Cultural Differences
While tossing a newborn off the side of a building or burying its placenta may sound wacky to us Westerners, these ancient traditions are the tenets of childbirth and parenting in other areas of the world. Learn about birth rituals far and wide, and thank your lucky stars that you don’t live in Vietnam, where new moms are trapped indoors for a month … with their mother-in-law!
Lotus Births
This practice, of keeping the placenta attached to the infant until it falls off naturally, originated in the East but has recently risen in Western home births. The idea behind the custom is that keeping baby and cord intact is what Mother Nature intended. However, leaving the placenta attached means increasing the risk of infection and carrying around a chunk of rotting flesh for up to a week.
Chinese Confinement
A Chinese tradition known as “zuo yue zi,” or “sitting out the month,” confines moms to the home for a 30- to 40-day period following birth. Practitioners believe that exposing the new mother to the elements will cause weakness, and in turn, sickness. In addition to avoiding the outdoors, moms must stay clear of open windows, air conditioners and fans, a feat that must be tough during summer months.
A Fall for Luck
For over half a millennium, a shrine in Maharashtra, India has practiced the rather daring tradition of tossing newborns off the side of a 50-foot-tall temple. Thought to bring good fortune and instill both courage and intelligence, congregation members catch the infants on a stretched-out sheet below.
Photo via The Telegraph
The Vietnamese Version
While many Vietnamese also follow the confinement custom, their tradition has an added element: The new mom’s mother-in-law moves into the home for a full month after the birth.
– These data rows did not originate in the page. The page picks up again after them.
Lemma pollInflight_sound p t w :
  sound p 0 t -> settled t -> tr_terminalResult t = w_error w ->
  exists t' w', pollInflight watch_test t w = Some (flagcxSuccess, (t', w')) /\ step_ok p t t' w w' /\ posts_none t t' /\
    ((exists i, in_state FLAGCX_P2P_TRANSFER_INFLIGHT t i = true) -> (weight t' < weight t \/ w_stalls w < w_stalls w')%nat).
Proof.
  intros Hs Hset Hterm. unfold pollInflight, indices.
  destruct (for_ok_seq (fun k (s : flagcxP2pTransfer * watched S) => step_ok p t s.1 w s.2 /\ posts_none t s.1 /\
      (forall j, (k <= j)%nat -> in_state FLAGCX_P2P_TRANSFER_INFLIGHT s.1 j = in_state FLAGCX_P2P_TRANSFER_INFLIGHT t j) /\
      ((exists j, (j < k)%nat /\ in_state FLAGCX_P2P_TRANSFER_INFLIGHT t j = true) ->
        (weight s.1 < weight t \/ w_stalls w < w_stalls s.2)%nat))
    (poll_item watch_test) (length (tr_items t)) 0 (t, w)) as ([t' w'] & Hrun & Hok & Hp & _ & Hwt).
  - intros i [t1 w1] Hi (Hok1 & Hp1 & Hf1 & Hw1). cbn [fst snd] in *. pose proof Hok1 as (Hs1 & Hset1 & Ht1 & Hl1 & Hst1).
    destruct (poll_item_sound p t1 w1 i Hs1 Hset1 Ht1) as (t2 & w2 & -> & Hok2 & Hp2 & Hf2 & Hw2).
    { rewrite (leads_length _ _ Hl1). lia. }
    exists (t2, w2). split; [done|]. cbn [fst snd]. split; [by eapply step_ok_trans|]. split; [by etrans|]. split.
    + intros j Hj. rewrite Hf2 by lia. apply Hf1. lia.
    + destruct Hok2 as (_ & _ & _ & Hl2 & Hst2). pose proof (leads_weight _ _ Hl2). pose proof (leads_weight _ _ Hl1).
      intros (j & Hj & Hin). destruct (decide (j = i)) as [->|].
      * rewrite <- Hf1 in Hin by lia. destruct (Hw2 Hin); [left|right]; lia.
      * destruct Hw1 as [?|?]; [exists j; split; [lia|done]|left; lia|right; lia].
  - cbn [fst snd]. split; [split_and!; [done|done|done|reflexivity|lia]|]. split; [reflexivity|]. split; [done|].
    intros (j & Hj & _). lia.
  - cbn [fst snd] in *. exists t', w'. split; [done|]. split; [done|]. split; [done|]. intros [i Hi]. apply Hwt.
    exists i. split; [by eapply in_state_lt|done].
Qed.

Lemma some_in_state st t : (exists i, in_state st t i = true) \/ forall i, in_state st t i = false.
Proof.
  destruct (decide (Exists (fun it => it_state it = st) (tr_items t))) as [He|He].
  - left. apply Exists_exists in He as (it & [i Hi]%list_elem_of_lookup & Hst). exists i. apply in_state_lookup. eauto.
  - right. intros i. destruct (in_state st t i) eqn:E; [|done]. exfalso. apply He.
    apply in_state_lookup in E as (it & Hi & Hst). apply Exists_exists. exists it. split; [by eapply list_elem_of_lookup_2|done].
Qed.

(** One round of polling and posting. *)
Lemma round_sound p t w :
  fills_requests -> sound p 0 t -> settled t -> tr_terminalResult t = w_error w ->
  exists t' w', (check! ts := pollInflight watch_test t w in postQueued watch_post ts.1 ts.2) =
      Some (flagcxSuccess, (t', w')) /\ step_ok p t t' w w' /\
    (weight t <> 0%nat -> (weight t' < weight t \/ w_stalls w < w_stalls w')%nat).
Proof.
  intros Hfill Hs Hset Hterm.
  destruct (pollInflight_sound p t w Hs Hset Hterm) as (t1 & w1 & -> & Hok1 & Hp1 & Hw1).
  cbn [then_ok mbind option_bind]. change (failed flagcxSuccess) with false. cbn [fst snd].
  pose proof Hok1 as (Hs1 & Hset1 & Ht1 & Hl1 & Hst1).
  destruct (postQueued_sound p t1 w1 Hfill Hs1 Hset1 Ht1) as (t2 & w2 & -> & Hok2 & Hw2).
  exists t2, w2. split; [done|]. split; [by eapply step_ok_trans|]. intros Hz.
  pose proof Hok2 as (_ & _ & _ & Hl2 & Hst2). pose proof (leads_weight _ _ Hl1). pose proof (leads_weight _ _ Hl2).
  destruct (some_in_state FLAGCX_P2P_TRANSFER_INFLIGHT t) as [Hi|Hno];
    [destruct Hw1 as [?|?]; [done|left; lia|right; lia]|].
  destruct (some_in_state FLAGCX_P2P_TRANSFER_QUEUED t) as [[i Hi]|Hnq].
  - destruct (in_state FLAGCX_P2P_TRANSFER_QUEUED t1 i) eqn:E.
    + destruct Hw2 as [?|?]; [by exists i| |left; lia|right; lia].
      intros j. destruct (in_state FLAGCX_P2P_TRANSFER_INFLIGHT t1 j) eqn:E'; [|done]. specialize (Hp1 j E'). by rewrite Hno in Hp1.
    + left. pose proof (leads_weight_lt t t1 _ i Hl1 Hi E). lia.
  - exfalso. by apply Hz, weight_zero.
Qed.

End Watched.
In addition to helping her son keep house, the in-law is in charge of cooking medicinal stews and soups for the new mom. Every gal could use some help post-delivery, but a 24/7 mother-in-law sounds a tad overwhelming.
Cake on the Crown
In a popular Irish tradition that symbolizes the circle of life, new parents sprinkle a saved piece of their wedding cake on their newborn’s head at the christening. Whiskey fruitcake, believed to bring good luck in fertility, often heads the top tier of Irish wedding cakes for the purpose of this practice.
Burying the Afterbirth
Most African countries have some type of custom surrounding the placenta. In Nigeria and Ghana, parents treat the afterbirth like a dead twin of the new child, giving it full burial rites. The spot where the placenta is earthed—most often under a tree—is called “zan boko.”
Can’t Touch This
In Bali, tradition states that a baby’s feet cannot touch the ground for the first 105 days after the birth. Mothers, and often very close family members, must continuously hold the little one until the prescribed amount of time has passed. Talk about a creative way to work off the baby weight!
Moving Out
A few days before a baby is born in the Kalash valleys of Pakistan, the mother moves out of the home and into a ritualistic building with animal murals that contains a shrine to the goddess of birth. Only “unclean” women—those with their period—may enter the building to aid in the birth.
Keeping Warm
Mexican folklore holds that a woman’s womb loses heat during childbirth, a phenomenon that some believe causes the ovaries and genitals to soften and never return to their pre-baby state. As a preventive measure, some of the more traditional midwives place their body between the woman’s legs at the instant she’s giving birth to keep the heat in and bad omens out.
The Pernicious Placenta
Midwives in Guatemala do not cut the umbilical cord before the delivery of the placenta. According to lore, if the cord is severed, the placenta will rise to the mother’s throat and choke her. If the cord must be cut for the infant’s safety, the midwife ties the end still attached to the placenta to the mother’s leg with a strong piece of string. Sounds crazy, but we’ve confirmed that it’s totally true.